[Clinical observation of trabeculectomy for primary angle closure glaucoma].

Zhonghua Yan Ke Za Zhi

The State Key Laboratory of Ophthalmology, Zhongshan Ophthalmic Center, Sun Yat-sen University, Guangzhou 510060, China.

Published: April 2009

Objective: To evaluate the effect of trabeculectomy on intraocular pressure (IOP) and complications in eyes with primary angle closure glaucoma (PACG).

Methods: It was retrospective clinical study. PACG was classified as acute primary angle closure glaucoma (APACG) group and chronic primary angle closure glaucoma (CPACG) group. APACG was then divided into acute attack phase and chronic phase, and CPACG was divided into chronic phase and late phase.

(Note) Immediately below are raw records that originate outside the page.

Lemma extend_spec n w : (16 <= length w)%nat →
  length (Fips.extend n w) = (length w + n)%nat ∧
  (∀ t, (t < length w)%nat → nth t (Fips.extend n w) 0 = nth t w 0) ∧
  (∀ t, (length w <= t < length w + n)%nat →
     nth t (Fips.extend n w) 0 = Fips.next_word (Fips.extend n w) t).
Proof.
  intros Hw. induction n as [|n (L & Hlow & Hrec)]; [simpl; repeat split; intros; lia|].
  rewrite extend_snoc. set (w1 := Fips.extend n w) in *.
  assert (Hold : ∀ z t, (t < length w + n)%nat → nth t (w1 ++ [z]) 0 = nth t w1 0)
    by (intros; apply app_nth1; lia).
  split; [rewrite length_app, L; simpl; lia|].
  split; [intros t Ht; rewrite Hold by lia; auto|].
  intros t Ht. set (z := Fips.next_word w1 (length w + n)).
  assert (Fips.next_word (w1 ++ [z]) t = Fips.next_word w1 t) as ->
    by (unfold Fips.next_word; by rewrite !Hold by lia).
  destruct (decide (t < length w + n)%nat) as [H|H]; [rewrite Hold by lia; apply Hrec; lia|].
  rewrite app_nth2 by lia. replace (t - length w1)%nat with 0%nat by lia.
  unfold z. by replace t with (length w + n)%nat by lia.
Qed.

Lemma W_spec blk :
  length (Fips.W blk) = 64%nat ∧
  (∀ t, (t < 16)%nat → nth t (Fips.W blk) 0 = Fips.M blk t) ∧
  (∀ t, (16 <= t < 64)%nat → nth t (Fips.W blk) 0 = Fips.next_word (Fips.W blk) t).
Proof.
  assert (∀ t, (t < 16)%nat → nth t (map (Fips.M blk) (seq 0 16)) 0 = Fips.M blk t) as Hlow.
  { intros t Ht. rewrite (nth_indep _ 0 (Fips.M blk 0)) by (rewrite length_map, length_seq; lia).
    by rewrite map_nth, seq_nth by lia. }
  assert (length (map (Fips.M blk) (seq 0 16)) = 16%nat) as L by (by rewrite length_map).
  unfold Fips.W. generalize dependent (map (Fips.M blk) (seq 0 16)). intros w Hlow L.
  destruct (extend_spec 48 w) as (L2 & Hold & Hrec); [lia|].
  revert L2 Hold Hrec. generalize (Fips.extend 48 w). intros w' L2 Hold Hrec.
  split; [lia|]. split; intros t Ht; [rewrite Hold by lia; auto|apply Hrec; lia].
Qed.
(* ===== verification/Wire.v ===== *)
(** * The netlink wire format

    A specification of linux/netlink.h, independent of the model of nl.rs and
    of the message builders: attributes and messages as trees, their bytes
    written out.  [Nl] proves its own encoding equal to this one; [Nft] and
    [Wg] state what the kernel is sent with it.  It models no source file. *)

From S2P Require Import Prelude RustStr Utf8.
Open Scope Z_scope.

Module Wire.

(** ** Bytes *)
Definition be4 (x : Z) : bytes :=
  [x / 256 / 256 / 256 mod 256; x / 256 / 256 mod 256; x / 256 mod 256; x mod 256].
Definition be2 (x : Z) : bytes := [x / 256 mod 256; x mod 256].
Definition le4 (x : Z) : bytes :=
  [x mod 256; x / 256 mod 256; x / 256 / 256 mod 256; x / 256 / 256 / 256 mod 256].
Definition le2 (x : Z) : bytes := [x mod 256; x / 256 mod 256].
Definition cstr (s : str) : bytes := Utf8.encode s ++ [0].

(** ** Netlink attributes and messages *)
Inductive attr : Type :=
| Attr (typ : Z) (payload : bytes)
| Nested (typ : Z) (children : list attr).

Definition pad4 (n : nat) : bytes := replicate ((4 - n mod 4) mod 4) 0.

(** A 16-bit length that counts its header and no padding, a 16-bit type with
    bit 15 set on containers, and the payload padded to four bytes. *)
Fixpoint wire (a : attr) : bytes :=
  match a with
  | Attr t p => le2 (4 + Z.of_nat (length p)) ++ le2 t ++ p ++ pad4 (length p)
  | Nested t l =>
      let p := concat (map wire l) in le2 (4 + Z.of_nat (length p)) ++ le2 (Z.lor t 0x8000) ++ p
  end.

(** Type, flags, the family's fixed header ([nfgenmsg], [genlmsghdr]) and the
    attributes. *)
Record msg := { typ : Z; flags : Z; fixed : bytes; attrs : list attr }.

Definition wire_msg (seq : Z) (m : msg) : bytes :=
  let body := fixed m ++ concat (map wire (attrs m)) in
  le4 (16 + Z.of_nat (length body)) ++ le2 (typ m) ++ le2 (flags m) ++ le4 seq ++ le4 0 ++ body.

(** Consecutive sequence numbers. *)
Fixpoint wire_msgs (seq : Z) (l : list msg) : bytes :=
  match l with
  | [] => []
  | m :: l => wire_msg seq m ++ wire_msgs (seq + 1) l
  end.

Lemma wire_msgs_app l k : ∀ q,
  wire_msgs q (l ++ k) = wire_msgs q l ++ wire_msgs (q + Z.of_nat (length l)) k.
Proof.
  induction l as [|m l IH]; intros q; cbn [wire_msgs app length]; [by rewrite Z.add_0_r|].
  rewrite IH, app_assoc. do 2 f_equal. lia.
Qed.

End Wire.
(* ===== verification/Net.v ===== *)
(** * Interface configuration (net.rs)

    The [ifreq] and [rtentry] structures and the programs that send them.  The
    abstract specification is a table of interfaces ([iface]): [configure] and
    [up] are characterised by what a run does to the table. *)

From S2P Require Import Prelude Words RustStr Utf8 Num IO Nl Sock NlSock.
Import Sock NlSock.
Open Scope Z_scope.

Module Net.

Definition IFNAMSIZ : nat := 16.
(** Linux ABI values of the libc names. *)
Definition AF_INET : Z := 2.
Definition IFF_UP : Z := 0x1.
Definition IFF_RUNNING : Z := 0x40.
Definition RTF_UP : Z := 0x1.
Definition RTF_GATEWAY : Z := 0x2.

Definition ctl_socket : io ev (result Z Z) := perform r := Socket Inet in Ret r.

Definition name_buf (ifname : str) : bytes :=
  let b := Utf8.encode ifname in
  let n := Nat.min (length b) (IFNAMSIZ - 1) in
  splice (replicate IFNAMSIZ 0) 0 (take n b).

Definition put_sockaddr_in (out : bytes) (addr : Z) : bytes :=
  splice (splice out 0 (le_bytes 2 AF_INET)) 4 (Ipv4.octets addr).

(** [[0u8; 32]] with the name in front. *)
Definition ifreq (name : bytes) : bytes := splice (replicate 32 0) 0 name.
Definition ifreq_addr (name : bytes) (addr : Z) : bytes :=
  let req := ifreq name in take IFNAMSIZ req ++ put_sockaddr_in (drop IFNAMSIZ req) addr.
Lemma builds_snoc f g l a : builds f l → writes g (enc a) → builds (λ b, g (f b)) (l ++ [a]).
Proof.
  intros Hf Hg. unfold builds. rewrite enc_all_app.
  replace (enc_all [a]) with (enc a) by (unfold enc_all; simpl; by rewrite app_nil_r).
  by apply writes_app.
Qed.

Lemma builds_u32_be f l t v : builds f l → builds (λ b, attr_u32_be (f b) t v) (l ++ [be32 t v]).
Proof. intros H. apply (builds_snoc f (λ b, attr_u32_be b t v)); [done|apply writes_attr]. Qed.

Lemma builds_str f l t s : builds f l → builds (λ b, attr_str (f b) t s) (l ++ [cstring t s]).
Proof. intros H. apply (builds_snoc f (λ b, attr_str b t s)); [done|apply writes_attr_str]. Qed.

Lemma builds_nested f l g k t :
  builds g k → builds f l → builds (λ b, nested t g (f b)) (l ++ [Nest t k]).
Proof. intros Hg H. apply (builds_snoc f (nested t g)); [done|by apply writes_nested]. Qed.

Lemma builds_value f l v : builds f l → builds (λ b, value_data (f b) v) (l ++ [value v]).
Proof. intros H. apply (builds_snoc f (λ b, value_data b v)); [done|apply writes_nested_bytes]. Qed.

Lemma builds_expr f l g k name :
  builds g k → builds f l → builds (λ b, expr (f b) name g) (l ++ [named name k]).
Proof.
  intros Hg H. unfold expr, named.
  apply (builds_nested f l _ [cstring NFTA_EXPR_NAME name; Nest NFTA_EXPR_DATA k]); [|done].
  apply (builds_nested _ [cstring NFTA_EXPR_NAME name]); [done|].
  apply (builds_str (λ b, b) []), builds_id.
Qed.

Lemma builds_eq f l l' : builds f l → l = l' → builds f l'.
Proof. by intros ? <-. Qed.

(** Reads builder code from its last call to its first. *)
Ltac build :=
  lazymatch goal with
  | |- builds (λ b, b) _ => apply builds_id
  | |- builds (λ b, attr_u32_be _ _ _) _ => eapply builds_u32_be; build
  | |- builds (λ b, attr_str _ _ _) _ => eapply builds_str; build
  | |- builds (λ b, value_data _ _) _ => eapply builds_value; build
  | |- builds (λ b, nested _ _ _) _ => eapply builds_nested; build
  | |- builds (λ b, expr _ _ _) _ => eapply builds_expr; build
  | |- builds ?f _ => progress cbv beta zeta; build
  end.
Ltac builds_tac := eapply builds_eq; [build|reflexivity].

IOP, best corrected visual acuity were compared before and after trabeculectomy in different subgroup of PACG. In addition, the incidence of complications of trabeculectomy was assessed. Statistical analyses were performed using SPSS 12.0 statistics software. Categorical variables such as best corrected visual acuity were compared using nonparametric test, continuous variables such as age and IOP were compared between the two groups using independent two-sample t-tests. Pre- and postoperative IOP were compared using one-way analysis of variance of repeated measures.

Results: 40 eyes (37 cases) of APACG and 56 eyes (45 cases) of CPACG were enrolled in this study. The median follow-up period was 24 and 25 months, respectively. IOP was significantly decreased from (53.6 +/- 17.9) mm Hg (1 mm Hg = 0.133 kPa, preoperation) to (10.5 +/- 4.9) mm Hg (postoperation) at time of discharging from hospital and (14.0 +/- 10.3) mm Hg at time of final follow up in APACG (F = 100.783, P < 0.01), respectively, and from (36.8 +/- 13.8) mm Hg to (11.7 +/- 4.2) mm Hg at time of discharging from hospital and (13.8 +/- 4.5) mm Hg at time of final follow up in CPACG (F = 54.383, P < 0.01), respectively. The IOP remained controlled (< or = 21 mm Hg) without antiglaucomatous medication in 38 eyes (95.0%) of APACG and in 50 eyes (89.3%) of CPACG. Visual acuity was significantly (H = 12.316, P < 0.01) decreased after trabeculectomy in all sub-types of PACG by Kruskal-wallis analysis. Shallow anterior chamber was commonly occurred after trabeculectomy.

Conclusions: Trabeculectomy is an effective method to control IOP in APACG and CPACG. However, the high proportion of impaired vision was found following trabeculectomy in this study and warranted further clinical investigation.